» **WORK TASK**:
Look through the listing below and write out exactly the lines from the line with "decodeGovernanceEnvelope (E:=E) crypto" to the line with "assert (zlen payload", both included, and no others.

+++ DATASET CONTENT

(* ===== verification/WireTheorems.v ===== *)
(** * Signed envelopes: what is written is read, and only that

    The round trip of a signed message through signature, encryption, chunking
    and both encodings; what acceptance of an envelope establishes; and the
    invariant of the ring of epoch keys. *)

From Stdlib Require Import Strings.Byte.
From stdpp Require Import base list option numbers sets.
From S2P Require Import Prelude JsMap Bytes JsNumber Cbor CborProofs Domains Schema Messages Blobs BlobsTheorems Wire.

#[local] Open Scope Z_scope.

(** ** Sizes *)

Lemma wire_head_size major n h : encodeHead major n = Ok h → zlen h ≤ 9.
Proof.
  unfold encodeHead. intros H. inv_ok. repeat case_match; inv_ok; subst; unfold zlen; simpl;
    rewrite ?be_bytes_length; lia.
Qed.

Lemma encodeByteString_upper b bs : encodeByteString b = Ok bs → zlen bs ≤ zlen b + 9.
Proof.
  unfold encodeByteString. intros H. inv_ok. subst. rename select (encodeHead _ _ = Ok _) into Hh.
  apply wire_head_size in Hh. rewrite concatBytes_cons, concatBytes_cons, concatBytes_nil, app_nil_r, zlen_app. lia.
Qed.

Lemma encodeBigint_upper z bs : small_int z = true → encodeBigint z = Ok bs → zlen bs ≤ 9.
Proof.
  unfold small_int, encodeBigint. intros Hs H. case_match eqn:E; [by eapply wire_head_size|].
  exfalso. revert Hs E. unfold MAX_UINT64. case_match; lia.
Qed.
Lemma mutex_is_lock_witness (m := mutex_run 1 (mutex_run 0 (new_Mutex (S:=nat) (E:=unit) (A:=unit)))) :
  mutex_resume sample_job 1 5 m = None ∧
  ∃ m', mutex_step sample_job (5, m) (5, m') ∧ represents m' (mkLock (Some (0, Throw tt)) [1]) ∧
  ∃ m'', mutex_step sample_job (5, m') (5, m'') ∧ represents m'' (mkLock None [1]).
Proof.
  split; [reflexivity|]. destruct (mutex_is_lock sample_job) as [H0 H].
  destruct (H _ _ H0) as (Hcall & _). destruct (H _ _ (Hcall 0)) as (Hcall' & _).
  destruct (H _ _ (Hcall' 1)) as (_ & _ & Hstep & _).
  destruct (Hstep 5 5 (mkLock (Some (0, Throw tt)) [1])) as (m' & Hm & Hr); [exact (lock_acquire sample_job 5 0 [1])|].
  exists m'. split; [exact Hm|]. split; [exact Hr|]. destruct (H _ _ Hr) as (_ & _ & Hstep' & _).
  destruct (Hstep' 5 5 (mkLock None [1])) as (m'' & Hm' & Hr'); [by eapply lock_release|]. exists m''. by split.
Defined.
Lemma envelope_travels route t payload signer b : key_pair signer →
  encodeGovernanceEnvelope crypto route t payload signer = Ok b → zlen b ≤ maxBytes DEFAULT_DECODE_LIMITS →
  decodeGovernanceEnvelope (E:=E) crypto b route = Ok (t, payload) ∧ zlen payload ≤ maxBytes DEFAULT_DECODE_LIMITS.
Proof.
  intros Hk H Hlen. unfold encodeGovernanceEnvelope in H. apply bind_Ok in H as (signature & Hs & H).
  apply bind_Ok in H as (wire & Hw & H). apply bind_Ok in H as (digest & Hd & H).
  destruct (signDomain_verifies _ _ _ _ _ _ Hk Hs) as [Hsl Hv].
  assert (zlen wire ≤ zlen b) as Hwl by (by eapply inline_within; [|exact H]). pose proof (hashDomain_length _ (wl_digest laws) _ _ _ Hd) as Hdl.
  assert (zlen payload ≤ zlen wire) by (eapply flat_array_item; [exact Hw|right; left]). split; [|lia].
  unfold decodeGovernanceEnvelope. match type of H with encodeEnvelope ?e = _ => rewrite (envelope_read_back b e Hlen) by done end.
  cbn [gov_coded mbind result_bind env_messageType env_payload].
  assert (governance_of (governance_type t) = Some t) as -> by (by destruct t).
  cbn [env_groupRoute env_encryptionEpoch env_payloadDigest]. rewrite (proj2 (equalBytes_spec route route) eq_refl), bool_decide_eq_true_2 by done.
  cbn [andb ensure mbind result_bind]. rewrite Hd. cbn [gov_coded mbind result_bind].
  rewrite (proj2 (equalBytes_spec digest digest) eq_refl). cbn [ensure mbind result_bind].
  erewrite flat_array_read; [|..|exact Hw|lia]; [|done|done]. cbn [gov_coded mbind result_bind].
  rewrite Z.eqb_refl. cbn [ensure mbind result_bind]. by rewrite Hv.
Qed.

(** ** The administrator *)

(** Runs the next step of a program and keeps the case in which it returned. *)
Lemma run_returned {A C} (p : proc Plane (GovernanceError E) A) (f : A → proc Plane (GovernanceError E) C) g g' c :
  run (p ≫= f) g = (g', Ok c) → ∃ s a, run p g = (s, Ok a) ∧ run (f a) s = (g', Ok c).
Proof. rewrite run_bind. destruct (run p g) as [s [a|e]]; [|done]. by exists s, a. Qed.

++++++

» **ANSWER SECTION**:
  decodeGovernanceEnvelope (E:=E) crypto b route = Ok (t, payload) ∧ zlen payload ≤ maxBytes DEFAULT_DECODE_LIMITS.
Proof.
  intros Hk H Hlen. unfold encodeGovernanceEnvelope in H. apply bind_Ok in H as (signature & Hs & H).
  apply bind_Ok in H as (wire & Hw & H). apply bind_Ok in H as (digest & Hd & H).
  destruct (signDomain_verifies _ _ _ _ _ _ Hk Hs) as [Hsl Hv].
  assert (zlen wire ≤ zlen b) as Hwl by (by eapply inline_within; [|exact H]). pose proof (hashDomain_length _ (wl_digest laws) _ _ _ Hd) as Hdl.
  assert (zlen payload ≤ zlen wire) by (eapply flat_array_item; [exact Hw|right; left]). split; [|lia].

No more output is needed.